- EXERCISE BRIEF -
Print, in exact form, the lines below from the one containing "NoDup (map Jira.key fetched) ->" through the one containing "split; [exact Hrun|]. split; [exact Ha|].", and omit all others.

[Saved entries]
※ ※ ※

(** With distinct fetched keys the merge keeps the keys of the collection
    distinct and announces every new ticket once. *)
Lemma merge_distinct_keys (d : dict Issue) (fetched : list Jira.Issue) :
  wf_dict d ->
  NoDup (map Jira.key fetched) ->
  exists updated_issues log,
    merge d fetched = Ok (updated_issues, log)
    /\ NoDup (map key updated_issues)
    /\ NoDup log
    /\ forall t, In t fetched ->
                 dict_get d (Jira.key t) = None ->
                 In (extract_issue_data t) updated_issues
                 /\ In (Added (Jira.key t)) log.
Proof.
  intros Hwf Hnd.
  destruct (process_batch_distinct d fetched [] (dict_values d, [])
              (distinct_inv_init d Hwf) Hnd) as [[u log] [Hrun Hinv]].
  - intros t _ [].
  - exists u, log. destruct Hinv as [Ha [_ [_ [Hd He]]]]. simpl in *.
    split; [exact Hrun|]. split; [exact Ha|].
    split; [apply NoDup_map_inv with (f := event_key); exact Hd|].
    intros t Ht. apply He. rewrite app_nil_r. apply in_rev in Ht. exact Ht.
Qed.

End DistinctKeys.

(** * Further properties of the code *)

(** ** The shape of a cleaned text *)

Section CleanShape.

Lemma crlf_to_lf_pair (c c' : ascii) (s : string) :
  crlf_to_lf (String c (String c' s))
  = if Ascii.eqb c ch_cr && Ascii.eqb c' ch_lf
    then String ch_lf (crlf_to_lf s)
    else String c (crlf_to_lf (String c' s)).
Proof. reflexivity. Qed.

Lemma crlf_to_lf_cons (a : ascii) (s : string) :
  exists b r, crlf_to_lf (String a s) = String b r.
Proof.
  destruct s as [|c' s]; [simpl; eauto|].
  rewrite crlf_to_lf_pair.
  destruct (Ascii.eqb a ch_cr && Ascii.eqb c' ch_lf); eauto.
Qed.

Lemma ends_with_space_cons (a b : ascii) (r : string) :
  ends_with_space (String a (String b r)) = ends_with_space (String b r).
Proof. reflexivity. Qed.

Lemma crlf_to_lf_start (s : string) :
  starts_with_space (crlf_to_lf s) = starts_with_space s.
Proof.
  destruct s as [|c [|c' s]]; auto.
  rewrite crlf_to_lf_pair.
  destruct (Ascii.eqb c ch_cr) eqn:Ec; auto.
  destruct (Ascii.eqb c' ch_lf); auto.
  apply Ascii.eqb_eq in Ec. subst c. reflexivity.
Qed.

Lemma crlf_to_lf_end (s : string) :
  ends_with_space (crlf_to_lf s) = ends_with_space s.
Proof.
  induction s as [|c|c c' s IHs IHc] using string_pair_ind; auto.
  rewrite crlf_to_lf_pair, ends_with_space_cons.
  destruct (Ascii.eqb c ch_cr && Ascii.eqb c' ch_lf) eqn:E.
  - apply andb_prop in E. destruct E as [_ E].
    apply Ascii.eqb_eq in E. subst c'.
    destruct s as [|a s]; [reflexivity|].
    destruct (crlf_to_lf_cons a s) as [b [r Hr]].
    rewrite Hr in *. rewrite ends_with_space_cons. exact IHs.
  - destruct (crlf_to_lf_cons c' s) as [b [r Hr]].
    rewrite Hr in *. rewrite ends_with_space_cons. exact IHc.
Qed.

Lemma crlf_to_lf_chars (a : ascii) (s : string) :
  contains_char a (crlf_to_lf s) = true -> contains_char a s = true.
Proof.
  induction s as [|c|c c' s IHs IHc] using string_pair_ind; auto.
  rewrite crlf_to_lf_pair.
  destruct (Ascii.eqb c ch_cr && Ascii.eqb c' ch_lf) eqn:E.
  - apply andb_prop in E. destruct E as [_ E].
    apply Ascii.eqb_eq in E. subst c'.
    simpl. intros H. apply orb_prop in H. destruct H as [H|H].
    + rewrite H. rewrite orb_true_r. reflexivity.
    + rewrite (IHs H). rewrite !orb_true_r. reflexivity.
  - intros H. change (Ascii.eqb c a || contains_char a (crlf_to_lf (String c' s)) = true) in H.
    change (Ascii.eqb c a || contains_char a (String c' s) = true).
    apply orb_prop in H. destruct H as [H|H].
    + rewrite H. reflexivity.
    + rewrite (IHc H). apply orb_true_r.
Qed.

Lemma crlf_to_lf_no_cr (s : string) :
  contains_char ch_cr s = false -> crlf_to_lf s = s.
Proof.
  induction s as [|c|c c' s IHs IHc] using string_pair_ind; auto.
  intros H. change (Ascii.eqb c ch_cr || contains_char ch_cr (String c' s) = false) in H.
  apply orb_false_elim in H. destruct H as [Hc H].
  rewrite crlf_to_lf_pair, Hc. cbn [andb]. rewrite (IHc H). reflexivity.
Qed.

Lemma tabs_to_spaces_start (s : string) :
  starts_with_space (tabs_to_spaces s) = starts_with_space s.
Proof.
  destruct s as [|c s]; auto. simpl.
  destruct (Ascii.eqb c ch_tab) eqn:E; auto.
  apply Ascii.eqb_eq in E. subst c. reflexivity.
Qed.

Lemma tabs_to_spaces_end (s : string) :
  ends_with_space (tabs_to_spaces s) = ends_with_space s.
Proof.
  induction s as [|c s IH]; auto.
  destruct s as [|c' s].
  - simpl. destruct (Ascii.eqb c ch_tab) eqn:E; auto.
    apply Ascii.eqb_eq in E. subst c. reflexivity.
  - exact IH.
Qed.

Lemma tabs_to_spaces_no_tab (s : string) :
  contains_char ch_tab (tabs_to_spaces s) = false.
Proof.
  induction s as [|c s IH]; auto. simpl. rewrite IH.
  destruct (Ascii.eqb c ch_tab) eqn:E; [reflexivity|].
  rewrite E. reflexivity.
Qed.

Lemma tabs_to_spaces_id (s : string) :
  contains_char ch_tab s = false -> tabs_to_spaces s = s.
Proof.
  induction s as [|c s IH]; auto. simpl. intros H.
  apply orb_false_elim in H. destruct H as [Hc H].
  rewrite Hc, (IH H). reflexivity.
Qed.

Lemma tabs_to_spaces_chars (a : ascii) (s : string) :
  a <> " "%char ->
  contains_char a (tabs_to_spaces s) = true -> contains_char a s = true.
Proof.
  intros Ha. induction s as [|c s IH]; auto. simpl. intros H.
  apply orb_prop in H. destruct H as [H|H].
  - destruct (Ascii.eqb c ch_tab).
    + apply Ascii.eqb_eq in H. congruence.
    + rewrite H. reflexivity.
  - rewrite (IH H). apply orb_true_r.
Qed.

※ ※ ※

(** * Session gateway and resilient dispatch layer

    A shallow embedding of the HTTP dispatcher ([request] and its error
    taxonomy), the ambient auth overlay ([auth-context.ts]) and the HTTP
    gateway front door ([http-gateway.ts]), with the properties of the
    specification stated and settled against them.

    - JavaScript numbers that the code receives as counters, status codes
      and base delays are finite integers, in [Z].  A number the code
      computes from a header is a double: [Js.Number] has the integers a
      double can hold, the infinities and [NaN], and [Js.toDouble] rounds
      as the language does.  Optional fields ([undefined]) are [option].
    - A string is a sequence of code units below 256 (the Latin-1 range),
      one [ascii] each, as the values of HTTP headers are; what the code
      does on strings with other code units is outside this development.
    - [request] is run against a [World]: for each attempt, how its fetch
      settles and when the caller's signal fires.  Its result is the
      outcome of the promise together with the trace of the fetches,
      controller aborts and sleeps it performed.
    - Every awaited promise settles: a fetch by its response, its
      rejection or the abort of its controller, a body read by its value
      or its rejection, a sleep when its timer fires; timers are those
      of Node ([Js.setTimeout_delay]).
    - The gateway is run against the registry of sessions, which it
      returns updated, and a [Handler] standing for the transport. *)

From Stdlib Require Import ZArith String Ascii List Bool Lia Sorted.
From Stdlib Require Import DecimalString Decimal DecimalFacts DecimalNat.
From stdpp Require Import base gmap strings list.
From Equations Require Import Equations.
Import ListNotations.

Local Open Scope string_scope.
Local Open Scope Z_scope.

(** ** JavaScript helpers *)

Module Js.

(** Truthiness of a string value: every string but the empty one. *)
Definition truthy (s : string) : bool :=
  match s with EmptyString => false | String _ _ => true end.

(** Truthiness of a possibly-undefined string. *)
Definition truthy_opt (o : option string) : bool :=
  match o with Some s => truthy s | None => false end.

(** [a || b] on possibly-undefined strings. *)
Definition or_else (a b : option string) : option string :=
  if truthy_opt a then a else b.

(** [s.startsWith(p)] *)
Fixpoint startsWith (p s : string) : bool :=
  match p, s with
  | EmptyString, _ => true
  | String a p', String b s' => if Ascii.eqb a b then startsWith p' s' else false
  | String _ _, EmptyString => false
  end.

※ ※ ※

- SOLUTION -
  NoDup (map Jira.key fetched) ->
  exists updated_issues log,
    merge d fetched = Ok (updated_issues, log)
    /\ NoDup (map key updated_issues)
    /\ NoDup log
    /\ forall t, In t fetched ->
                 dict_get d (Jira.key t) = None ->
                 In (extract_issue_data t) updated_issues
                 /\ In (Added (Jira.key t)) log.
Proof.
  intros Hwf Hnd.
  destruct (process_batch_distinct d fetched [] (dict_values d, [])
              (distinct_inv_init d Hwf) Hnd) as [[u log] [Hrun Hinv]].
  - intros t _ [].
  - exists u, log. destruct Hinv as [Ha [_ [_ [Hd He]]]]. simpl in *.
    split; [exact Hrun|]. split; [exact Ha|].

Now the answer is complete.